- Podwładny, którego umowa wygasła z powodu tymczasowego aresztowania trwającego dłużej niż trzy miesiące (art. 66 § 1 k.p.), zgłosił swój powrót do pracy i przedłożył prawomocne orzeczenie o umorzeniu wobec niego postępowania karnego z powodu znikomej społecznej szkodliwości czynu. Szef uważa jednak, że reaktywacja jego stosunku pracy negatywnie wpłynęłaby na wizerunek firmy i zamierza odmówić współpracy. Czy może tak postąpić? – pyta czytelnik.

Można tu rozważyć klika opcji w zależności od terminu zgłoszenia się tej osoby.

I wariant: orzeczenie o umorzeniu postępowania karnego z powodu znikomej społecznej szkodliwości czynu przedłożono w ciągu 7 dni od daty jego uprawomocnienia się.

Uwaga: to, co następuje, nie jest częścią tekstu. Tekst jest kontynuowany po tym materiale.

Lemma two_trees_stay_equal_witness :
  let u := Examples.fresh_updater in
  let ms := [Examples.overlap_msg; Examples.overlap_msg] in
  same_map (tree_ u) (frontier_tree_ u) ∧
  same_map (tree_ (foldl (cloudMsgCallback Examples.axis_ray) u ms))
           (frontier_tree_ (foldl (cloudMsgCallback Examples.axis_ray) u ms)).
Proof.
  intros u ms. split; [by split|].
  apply (two_trees_stay_equal Examples.axis_ray u ms). by split.
Defined.

(** ** Claims on the commit and the change set *)

Lemma elem_of_bucket (t : OcTree) (ps : list CloudPoint) (k : OcTreeKey) :
  let hit (l : ShapeMaskLabel) :=
    ∃ p, p ∈ ps ∧ pt_nan p = false ∧ pt_mask p = l ∧
         coordToKey (params t) (pt_map p) = k in
  (k ∈ model_cells (bucket t ps) ↔ hit INSIDE) ∧
  (k ∈ clip_cells (bucket t ps) ↔ hit CLIP) ∧
  (k ∈ occupied_cells (bucket t ps) ↔ hit OUTSIDE).
Proof.
  intros hit. unfold bucket.
  assert (H : ∀ c,
    let hit' (l : ShapeMaskLabel) :=
      ∃ p, p ∈ ps ∧ pt_nan p = false ∧ pt_mask p = l ∧
           coordToKey (params t) (pt_map p) = k in
    (k ∈ model_cells (foldl (bucket_point t) c ps)
       ↔ k ∈ model_cells c ∨ hit' INSIDE) ∧
    (k ∈ clip_cells (foldl (bucket_point t) c ps)
       ↔ k ∈ clip_cells c ∨ hit' CLIP) ∧
    (k ∈ occupied_cells (foldl (bucket_point t) c ps)
       ↔ k ∈ occupied_cells c ∨ hit' OUTSIDE)).
  { clear hit. induction ps as [|p ps IH]; intros c; simpl.
    - repeat split; try (by left);
        (intros [?|(p & Hp & _)]; [done|by apply elem_of_nil in Hp]).
    - destruct (IH (bucket_point t c p)) as (Hm & Hc & Ho).
      rewrite Hm, Hc, Ho. clear IH Hm Hc Ho.
      setoid_rewrite elem_of_cons.
      unfold bucket_point.
      destruct (pt_nan p) eqn:Hn.
      { split_and!; (split; (intros [?|(q & Hq & Hnq & Hlq & Hkq)]; [by left| ]));
        first [ right; exists q; by auto
              | destruct Hq as [->|Hq]; [congruence|right; by exists q] ]. }
      destruct (pt_mask p) eqn:Hl; simpl;
        rewrite ?elem_of_union, ?elem_of_singleton;
        split_and!; split; intros H; destruct_or?;
        try (destruct H as (q & Hq & Hnq & Hlq & Hkq); destruct_or?; subst);
        first [ congruence
              | by left
              | by (right; eauto 10)
              | by (left; left)
              | by (left; right) ]. }
  destruct (H (Cells_mk ∅ ∅ ∅ ∅)) as (Hm & Hc & Ho).
  rewrite Hm, Hc, Ho. simpl. unfold hit. set_solver.
Qed.

Section CommitClaims.

Variable computeRayKeys : OcTree → point3d → point3d → option (list OcTreeKey).

Lemma frame_cells_model (t : OcTree) (origin : point3d)
    (ps : list CloudPoint) :
  model_cells (frame_cells computeRayKeys t origin ps)
  = model_cells (bucket t ps).
Proof. reflexivity. Qed.

(** The clamping invariant is kept by a frame, on both trees. *)
Lemma process_cloud_within (u : Updater) (origin : point3d)
    (ps : list CloudPoint) :
  params_ok (params (tree_ u)) →
  params (frontier_tree_ u) = params (tree_ u) →
  within_clamp (tree_ u) → within_clamp (frontier_tree_ u) →
  within_clamp (tree_ (process_cloud computeRayKeys u origin ps)) ∧
  within_clamp (frontier_tree_ (process_cloud computeRayKeys u origin ps)).
Proof.
  intros (Hmm & _) Hp Hw Hwf.
  rewrite process_cloud_tree, process_cloud_frontier_tree. split.
  - by apply commit_tree_within.
  - intros k v. simpl. apply commit_tree_within; [by rewrite Hp|done].
Qed.

(** C2.  When a key is in the model set and in the occupied set bucketed
    from the cloud of a frame, then after the frame its stored log-odds is
    the lower clamping threshold, and that value is not occupied, in
    [tree_] and in [frontier_tree_].  The trees are assumed to satisfy the
    invariant of the occupancy map (stored values within the clamping
    interval) with thresholds in their natural order, and to share their
    parameters. *)
Theorem model_cell_ends_at_min (u : Updater) (origin : point3d)
    (ps : list CloudPoint) (X : OcTreeKey) :
  params_ok (params (tree_ u)) →
  params (frontier_tree_ u) = params (tree_ u) →
  within_clamp (tree_ u) → within_clamp (frontier_tree_ u) →
  X ∈ model_cells (bucket (tree_ u) ps) →
  X ∈ occupied_cells (bucket (tree_ u) ps) →
  let u' := process_cloud computeRayKeys u origin ps in
  let minLog := clamping_thres_min (params (tree_ u)) in
  search (tree_ u') X = Some minLog ∧
  isNodeOccupied (tree_ u') minLog = false ∧
  search (frontier_tree_ u') X = Some minLog ∧
  isNodeOccupied (frontier_tree_ u') minLog = false.
Proof.
  intros Hok Hp Hw Hwf Hm _ u' minLog. unfold u', minLog, search.
  rewrite process_cloud_tree, process_cloud_frontier_tree.
  unfold isNodeOccupied; simpl. rewrite !commit_tree_params.
  assert (Hthr : (occ_prob_thres_log (params (tree_ u))
                  <? clamping_thres_min (params (tree_ u))) = false).
  { destruct Hok as (_ & _ & Ho). apply Z.ltb_ge. exact Ho. }
  split; [by apply commit_tree_model|]. split; [exact Hthr|].
  split; [|by rewrite Hp].
  unfold model_increment. rewrite <- Hp.
  apply commit_tree_model; [by rewrite Hp|done|exact Hm].
Qed.

End CommitClaims.

Lemma model_cell_ends_at_min_witness :
  let u := Examples.fresh_updater in
  let origin := point3d_mk (1 # 20) (1 # 20) (1 # 20) in
  let u' := process_cloud Examples.axis_ray u origin Examples.overlap_cloud in
  search (tree_ u') (Examples.K 1 0 0) = Some (-200) ∧
  isNodeOccupied (tree_ u') (-200) = false ∧
  search (frontier_tree_ u') (Examples.K 1 0 0) = Some (-200) ∧
  isNodeOccupied (frontier_tree_ u') (-200) = false.
Proof.
  intros u origin.
  apply (model_cell_ends_at_min Examples.axis_ray u origin
           Examples.overlap_cloud (Examples.K 1 0 0)).
  - unfold params_ok; simpl. lia.
  - reflexivity.
  - intros k v H. simpl in H. by rewrite lookup_empty in H.
  - intros k v H. simpl in H. by rewrite lookup_empty in H.
  - apply (bool_decide_unpack _). by vm_compute.
  - apply (bool_decide_unpack _). by vm_compute.
Defined.

(** C5 (counterexample to the claim as worded).  The frontier tree is armed,
    has no recorded key pending, and holds the free cells [K 0 0 0] and
    [K 1 0 0].  The frame of [overlap_msg] lowers the stored value of
    [K 0 0 0] from -40 to -80; the cell existed and stays not occupied, so
    the key is not in the drained change set. *)
Lemma value_change_not_recorded :
  let u := Examples.known_updater in
  let u' := cloudMsgCallback Examples.axis_ray u Examples.overlap_msg in
  use_change_detection (frontier_tree_ u) = true ∧
  changed_keys (frontier_tree_ u) = ∅ ∧
  search (frontier_tree_ u) (Examples.K 0 0 0) = Some (-40) ∧
  search (frontier_tree_ u') (Examples.K 0 0 0) = Some (-80) ∧
  Examples.K 0 0 0 ∉ changed_cell_ u'.
Proof.
  intros u u'. split; [reflexivity|]. split; [reflexivity|].
  split; [reflexivity|]. split; [by vm_compute|].
  apply (bool_decide_unpack _). by vm_compute.
Qed.

Section ChangeSetClaims.

Variable computeRayKeys : OcTree → point3d → point3d → option (list OcTreeKey).

Lemma process_cloud_armed_cleared (u : Updater) (origin : point3d)
    (ps : list CloudPoint) :
  use_change_detection
    (frontier_tree_ (process_cloud computeRayKeys u origin ps)) = true ∧
  changed_keys (frontier_tree_ (process_cloud computeRayKeys u origin ps)) = ∅.
Proof. by rewrite process_cloud_frontier_tree. Qed.

(** With no entry pending before the commit, a key recorded by the commit
    is a key of one of the three committed sets. *)
Lemma commit_tree_changed_written (lg : Z) (t : OcTree) (c : Cells)
    (k : OcTreeKey) :
  changed_keys t = ∅ → k ∈ dom (changed_keys (commit_tree lg t c)) →
  k ∈ free_cells c ∪ occupied_cells c ∪ model_cells c.
Proof.
  intros He Hk.
  destruct (decide (k ∈ free_cells c ∪ occupied_cells c ∪ model_cells c))
    as [|Hn]; [done|].
  apply elem_of_dom in Hk.
  rewrite (commit_tree_entry_other lg t c k Hn), He, lookup_empty in Hk.
  by destruct Hk.
Qed.
(** X7: for every object with a role, an owner, a schema and privileges
    whose comma-separated list is not empty, Create makes exactly one call:
    [ExecTx] on the target-database handle, with the context of the verb and
    three statements in this order: the session role of the quoted owner,
    the revoke of all table default privileges from the quoted role in the
    quoted schema, the grant of the listed privileges.  Create returns nil
    when the executor does, and otherwise the executor's error wrapped. *)
Theorem Create_install_sequence (c : external) (ctx : Context)
    (role owner schema : string) (database : option string) (privileges : list string)
    (status : v1alpha1.DefaultPrivilegeStatus) (h : list Call) :
  strings.Join privileges "," <> "" ->
  let cr := v1alpha1.mkDefaultPrivilege
              (v1alpha1.mkSpec (v1alpha1.mkParameters (Some privileges) (Some role)
                                  (Some owner) (Some schema) database)) status in
  let ql :=
    [ xsql.mkQuery ("SET ROLE " ++ pq.QuoteIdentifier owner ++ " ") [];
      xsql.mkQuery ("ALTER DEFAULT PRIVILEGES FOR ROLE " ++ pq.QuoteIdentifier owner
                    ++ " IN SCHEMA " ++ pq.QuoteIdentifier schema
                    ++ " REVOKE ALL ON TABLES FROM " ++ pq.QuoteIdentifier role) [];
      xsql.mkQuery ("ALTER DEFAULT PRIVILEGES FOR ROLE " ++ pq.QuoteIdentifier owner
                    ++ " IN SCHEMA " ++ pq.QuoteIdentifier schema
                    ++ "  GRANT  " ++ strings.Join privileges "," ++ " ON TABLES TO "
                    ++ pq.QuoteIdentifier role) [] ] in
  let out := Create c ctx (mkStore (IsDefaultPrivilege cr) h) in
  calls (snd out) = (h ++ [ExecTxCall OnDbDatabase ctx ql])%list
  /\ fst out = Returns (managed.mkCreation [],
                        match ExecTx (dbDatabase c) h ctx ql with
                        | None => None
                        | Some err => Some (WithMessage err errCreateDefaultPerms)
                        end).
Proof.
  intros Hp cr ql out. subst out cr.
  rewrite (Create_complete c ctx role owner schema database privileges status h Hp).
  cbn [fst snd calls]. fold ql. split; [reflexivity|].
  now destruct (ExecTx (dbDatabase c) h ctx ql).
Qed.

Lemma Create_install_sequence_witness :
  let c := mkExternal (constDB 0 false) (failingDB boom) in
  let cr := object (Some "app") (Some "admin") (Some "public") None
                   (Some ["SELECT"; "INSERT"]) in
  let ql :=
    [ xsql.mkQuery ("SET ROLE " ++ quoted "admin" ++ " ") [];
      xsql.mkQuery ("ALTER DEFAULT PRIVILEGES FOR ROLE " ++ quoted "admin"
                    ++ " IN SCHEMA " ++ quoted "public"
                    ++ " REVOKE ALL ON TABLES FROM " ++ quoted "app") [];
      xsql.mkQuery ("ALTER DEFAULT PRIVILEGES FOR ROLE " ++ quoted "admin"
                    ++ " IN SCHEMA " ++ quoted "public"
                    ++ "  GRANT  SELECT,INSERT ON TABLES TO " ++ quoted "app") [] ] in
  let out := Create c scenarioCtx (start (IsDefaultPrivilege cr)) in
  calls (snd out) = [ExecTxCall OnDbDatabase scenarioCtx ql]
  /\ fst out = Returns (managed.mkCreation [], Some (WithMessage boom errCreateDefaultPerms)).
Proof.
  apply (Create_install_sequence (mkExternal (constDB 0 false) (failingDB boom)) scenarioCtx
           "app" "admin" "public" None ["SELECT"; "INSERT"] (v1alpha1.mkStatus []) []).
  discriminate.
Defined.

Lemma append_comma_not_empty (x rest : string) : x ++ "," ++ rest <> "".
Proof. destruct x; discriminate. Qed.

Lemma Join_empty (l : list string) :
  strings.Join l "," = "" <-> l = [] \/ l = [""].
Proof.
  unfold strings.Join. destruct l as [|x [|y rest]]; cbn.
  - split; auto.
  - split; [intros ->; now right | intros [H|[= ->]]; [discriminate | reflexivity]].
  - split; [intros H; now apply append_comma_not_empty in H | intros [H|H]; discriminate].
Qed.

(** X8: on an object with role, owner and schema, Create answers with the
    privileges-not-passed error exactly when the privilege list is empty or
    holds the empty privilege only (its comma-separated text is empty); it
    then makes no call. *)
Theorem Create_empty_privileges (c : external) (ctx : Context)
    (role owner schema : string) (database : option string) (privileges : list string)
    (status : v1alpha1.DefaultPrivilegeStatus) (h : list Call) :
  let cr := v1alpha1.mkDefaultPrivilege
              (v1alpha1.mkSpec (v1alpha1.mkParameters (Some privileges) (Some role)
                                  (Some owner) (Some schema) database)) status in
  let out := Create c ctx (mkStore (IsDefaultPrivilege cr) h) in
  (fst out = Returns (managed.mkCreation [],
                      Some (WithMessage (errors.New errNoPrivileges) errCreateDefaultPermsQuery))
   <-> privileges = [] \/ privileges = [""])
  /\ (privileges = [] \/ privileges = [""] -> calls (snd out) = h).
Proof.
  intros cr out. subst out. rewrite <- Join_empty.
  destruct (String.eqb_spec (strings.Join privileges ",") "") as [Hj|Hj].
  - assert (Hv : createValidation (v1alpha1.ForProvider (v1alpha1.Spec cr))
                 = Some errNoPrivileges).
    { cbn. unfold createValidation. cbn. now rewrite Hj. }
    rewrite (Create_invalid c ctx cr h errNoPrivileges Hv). cbn. repeat split; auto.
  - subst cr.
    rewrite (Create_complete c ctx role owner schema database privileges status h Hj).
    cbn [fst snd calls]. split; [|intros H; now elim Hj].
    split; [|intros H; now elim Hj].
    destruct (ExecTx (dbDatabase c) h ctx _); cbn; intros [=].
Qed.

(** [createQueries] does not read or write the store. *)
Lemma createQueries_pure (gp : v1alpha1.DefaultPrivilegeParameters) (ql : list xsql.Query) :
  exists r, forall st, createQueries gp ql st = (Returns r, st).
Proof.
  destruct (createValidation gp) as [msg|] eqn:Hv.
  - exists (ql, Some (errors.New msg)). intros st. now apply createQueries_invalid.
  - destruct gp as [[l|] [role|] [owner|] [schema|] database];
      unfold createValidation in Hv; cbn in Hv; try discriminate.
    destruct (String.eqb_spec (strings.Join l ",") ""); [discriminate|].
    eexists. intros st. now apply createQueries_complete.
Qed.

Lemma Create_outcome (c : external) (ctx : Context) (cr : v1alpha1.DefaultPrivilege)
    (h : list Call) (r : list xsql.Query * option error) :
  (forall st, createQueries (v1alpha1.ForProvider (v1alpha1.Spec cr)) [] st = (Returns r, st)) ->
  Create c ctx (mkStore (IsDefaultPrivilege cr) h) =
  match r with
  | (_, Some err) =>
      (Returns (managed.mkCreation [], Some (WithMessage err errCreateDefaultPermsQuery)),
       mkStore (IsDefaultPrivilege (v1alpha1.SetConditions cr xpv1.Creating)) h)
  | (ql, None) =>
      (Returns (managed.mkCreation [],
                errors.Wrap (ExecTx (dbDatabase c) h ctx ql) errCreateDefaultPerms),
       mkStore (IsDefaultPrivilege (v1alpha1.SetConditions cr xpv1.Creating))
               (h ++ [ExecTxCall OnDbDatabase ctx ql]))
  end.
Proof.
  intros Hr. run_verb. cbn [v1alpha1.SetConditions v1alpha1.Spec]. rewrite Hr.
  destruct r as [ql [err|]]; [reflexivity|].
  destruct (ExecTx (dbDatabase c) h ctx ql); reflexivity.
Qed.

(** X9: running Create again on what Create left behind hands the executor
    the same statements again and leaves the object as the first run left
    it. *)
Theorem Create_twice (c : external) (ctx : Context) (st : Store) :
  let st1 := snd (Create c ctx st) in
  let st2 := snd (Create c ctx st1) in
  target st2 = target st1
  /\ exists new, calls st1 = (calls st ++ new)%list /\ calls st2 = (calls st1 ++ new)%list.
Proof.
  intros st1 st2. subst st1 st2.
  destruct st as [mg h]. destruct mg as [|cr|kind];
    try (cbn; split; [reflexivity | exists []; now rewrite !app_nil_r]).
  destruct (createQueries_pure (v1alpha1.ForProvider (v1alpha1.Spec cr)) []) as [r Hr].
  rewrite (Create_outcome c ctx cr h r Hr).
  assert (Hidem : v1alpha1.SetConditions (v1alpha1.SetConditions cr xpv1.Creating)
                                         xpv1.Creating
                  = v1alpha1.SetConditions cr xpv1.Creating).
  { unfold v1alpha1.SetConditions. cbn. now rewrite SetConditions_idempotent. }
  destruct r as [ql [err|]]; cbn [snd target calls].
  - rewrite (Create_outcome c ctx (v1alpha1.SetConditions cr xpv1.Creating) h
               (ql, Some err) Hr).
    cbn [snd target calls]. rewrite Hidem.
    split; [reflexivity | exists []; now rewrite !app_nil_r].
  - rewrite (Create_outcome c ctx (v1alpha1.SetConditions cr xpv1.Creating) _
               (ql, None) Hr).
    cbn [snd target calls]. rewrite Hidem.
    split; [reflexivity | eexists; split; reflexivity].
Qed.

(* ------------------------------------------------------------------ *)
(** ** Delete                                                           *)
(* ------------------------------------------------------------------ *)

(** X10: for every object with a database, a role, an owner and a schema,
    whatever its privileges, when the probe finds the database Delete makes
    two calls: the probe, then [ExecTx] on the target-database handle with
    the context of the verb and two statements, the session role of the
    quoted owner and the revoke of all table default privileges from the
    quoted role in the quoted schema.  Delete returns nil when the executor
    does, and otherwise the executor's error wrapped. *)
Theorem Delete_revoke_sequence (c : external) (ctx : Context)
    (role owner schema database : string) (privileges : v1alpha1.DefaultPrivilegePrivileges)
    (status : v1alpha1.DefaultPrivilegeStatus) (h : list Call) :
  ScanBool (db c) h Background (databaseExistsQuery database) = inr true ->
  let cr := v1alpha1.mkDefaultPrivilege
              (v1alpha1.mkSpec (v1alpha1.mkParameters privileges (Some role) (Some owner)
                                  (Some schema) (Some database))) status in
  let h1 := (h ++ [ScanCall OnDb Background (databaseExistsQuery database)])%list in
  let ql :=
    [ xsql.mkQuery ("SET ROLE " ++ pq.QuoteIdentifier owner ++ " ") [];
      xsql.mkQuery ("ALTER DEFAULT PRIVILEGES FOR ROLE " ++ pq.QuoteIdentifier owner
                    ++ "  IN SCHEMA " ++ pq.QuoteIdentifier schema
                    ++ " REVOKE ALL ON TABLES FROM " ++ pq.QuoteIdentifier role) [] ] in
  let out := Delete c ctx (mkStore (IsDefaultPrivilege cr) h) in
  calls (snd out) = (h1 ++ [ExecTxCall OnDbDatabase ctx ql])%list
  /\ fst out = Returns (match ExecTx (dbDatabase c) h1 ctx ql with
                        | None => None
                        | Some err => Some (WithMessage err errRevokeDefaultPerms)
                        end).
Proof.
  intros Hprobe cr h1 ql out. subst out.
  rewrite (Delete_database_exists c ctx cr h database eq_refl Hprobe). subst cr.
  cbn [v1alpha1.ForProvider v1alpha1.Spec]. rewrite deleteQuery_complete.
  cbn [app fst snd calls]. fold h1 ql. split; [reflexivity|].
  now destruct (ExecTx (dbDatabase c) h1 ctx ql).
Qed.

Lemma Delete_revoke_sequence_witness :
  let c := mkExternal (constDB 0 true) (failingDB boom) in
  let cr := object (Some "app") (Some "admin") (Some "public") (Some "shop") None in
  let ql :=
    [ xsql.mkQuery ("SET ROLE " ++ quoted "admin" ++ " ") [];
      xsql.mkQuery ("ALTER DEFAULT PRIVILEGES FOR ROLE " ++ quoted "admin"
                    ++ "  IN SCHEMA " ++ quoted "public"
                    ++ " REVOKE ALL ON TABLES FROM " ++ quoted "app") [] ] in
  let out := Delete c scenarioCtx (start (IsDefaultPrivilege cr)) in
  calls (snd out) = [ScanCall OnDb Background (databaseExistsQuery "shop");
                     ExecTxCall OnDbDatabase scenarioCtx ql]
  /\ fst out = Returns (Some (WithMessage boom errRevokeDefaultPerms)).
Proof.
  apply (Delete_revoke_sequence (mkExternal (constDB 0 true) (failingDB boom)) scenarioCtx
           "app" "admin" "public" "shop" None (v1alpha1.mkStatus []) []).
  reflexivity.
Defined.

(** X11: when the database probe itself fails, Delete returns the handle's
    error, annotated with the database name and wrapped as a revoke error;
    the probe is the only call, so nothing is revoked. *)
Theorem Delete_probe_error (c : external) (ctx : Context)
    (cr : v1alpha1.DefaultPrivilege) (h : list Call) (database : string) (err : error) :
  v1alpha1.Database (v1alpha1.ForProvider (v1alpha1.Spec cr)) = Some database ->
  ScanBool (db c) h Background (databaseExistsQuery database) = inl err ->
  let out := Delete c ctx (mkStore (IsDefaultPrivilege cr) h) in
  fst out = Returns (Some (WithMessage
                             (WrapError ("could not find database " ++ database ++ ": "
                                         ++ Error err) err)
                             errRevokeDefaultPerms))
  /\ calls (snd out) = (h ++ [ScanCall OnDb Background (databaseExistsQuery database)])%list
  /\ executorCalls (calls (snd out)) = executorCalls h.
Proof.
  intros Hdb Hprobe out. subst out.
  rewrite (Delete_probe_fails c ctx cr h database err Hdb Hprobe). cbn [fst snd calls].
  repeat split. unfold executorCalls. rewrite filter_app. cbn. apply app_nil_r.
Qed.

Lemma Delete_probe_error_witness :
  let out := Delete (mkExternal (failingDB boom) (constDB 0 true)) scenarioCtx
                    (start (IsDefaultPrivilege scenario)) in
  fst out = Returns (Some (WithMessage
                             (WrapError ("could not find database " ++ "d" ++ ": "
                                         ++ Error boom) boom)
                             errRevokeDefaultPerms))
  /\ calls (snd out) = ([] ++ [ScanCall OnDb Background (databaseExistsQuery "d")])%list
  /\ executorCalls (calls (snd out)) = executorCalls [].
Proof.
  apply (Delete_probe_error (mkExternal (failingDB boom) (constDB 0 true)) scenarioCtx
           scenario [] "d" boom); reflexivity.
Defined.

Pracodawca ma wówczas obowiązek dopuścić podwładnego do pracy i to od dnia zgłoszenia przez niego gotowości podjęcia zadań służbowych. Wygaśnięcie stosunku pracy wskutek tymczasowego aresztowania nie zamyka pracownikowi drogi do odzyskania etatu. Jest to możliwe, gdy zapadł wobec niego wyrok uniewinniający (od zarzutu stanowiącego podstawę postępowania karnego, w związku z którym był tymczasowo aresztowany). Stanie się tak także, gdy postępowanie karne zostało umorzone (bezwzględnie, a nie tylko warunkowo i nie z powodu przedawnienia lub amnestii), a zatrudniony zgłosi swój powrót do pracy w ciągu 7 dni od daty uprawomocnienia się orzeczenia kończącego postępowanie karne (art. 66 § 2–3 k.p.).

Z takim przypadkiem mamy do czynienia w opisanej sytuacji. To zgłoszenie nie wymaga zachowania żadnej szczególnej formy. Gdyby jednak zaszły przesłanki wykluczające niezwłoczne przystąpienie etatowca do pracy (po zgłoszeniu gotowości), podjęcie przez niego obowiązków powinno nastąpić bezpośrednio po ich ustaniu.

Odmowa przywrócenia do pracy może skutkować wystąpieniem przez taką osobę do sądu pracy z żądaniem przywrócenia do pracy na poprzednich warunkach albo odszkodowania w wysokości przysługującej w razie bezprawnego rozwiązania przez szefa umowy w trybie natychmiastowym (art. 56–61 k.p. w zw. z art. 67 k.p.).

II wariant: orzeczenie o umorzeniu postępowania karnego z powodu znikomej społecznej szkodliwości czynu przedłożono po upływie 7 dni od jego uprawomocnienia się.

A) przekroczenie terminu nastąpiło z winy byłego pracownika.

Zatrudniający może, ale nie musi, przywrócić byłego etatowca do pracy. Jeżeli jednak pracodawca, mimo spóźnionego zgłoszenia przez podwładnego gotowości niezwłocznego podjęcia obowiązków służbowych, ponownie go zatrudni, tę sytuację należy traktować tak, jakby pracownik dochował warunku z art. 66 § 2 k.p. w zw. z art. 48 § 1 k.p. Przyjmuje się więc, że podwładny zgłosił gotowość niezwłocznego podjęcia zadań w ciągu 7 dni od uprawomocnienia się orzeczenia o umorzeniu postępowania karnego.

B) przekroczenie terminu nastąpiło z przyczyn niezależnych od byłego pracownika.

Pracodawca powinien przywrócić byłego etatowca do pracy. W przeciwnym wypadku naraża się na proces opisany w wariancie I.

W razie ewentualnego sporu to na pracowniku ciąży wymóg udowodnienia, że nie zawinił w przekroczeniu terminu zgłoszenia gotowości niezwłocznego podjęcia pracy, a także, że w ogóle zgłosił tę gotowość (art. 6 k.c. w zw. z art. 300 k.p.).

Autorka pomija w tym artykule wszelkie zagadnienia związane ze stanem „gotowości" do podjęcia obowiązków służbowych.

—Anna Borysewicz, adwokat

podstawa prawna: art. 48, 55-61 w zw. z art. 67, art. 66 ustawy z 26 czerwca 1974 r. – Kodeks pracy (tekst jedn. DzU z 2014 r., poz. 1502 ze zm.)

podstawa prawna: art. 6 ustawy ustawy z 23 kwietnia 1964 r. – Kodeks cywilny (tekst jedn. DzU z 2016 r., poz. 380 ze zm.) w zw. z art. 300 k.p.)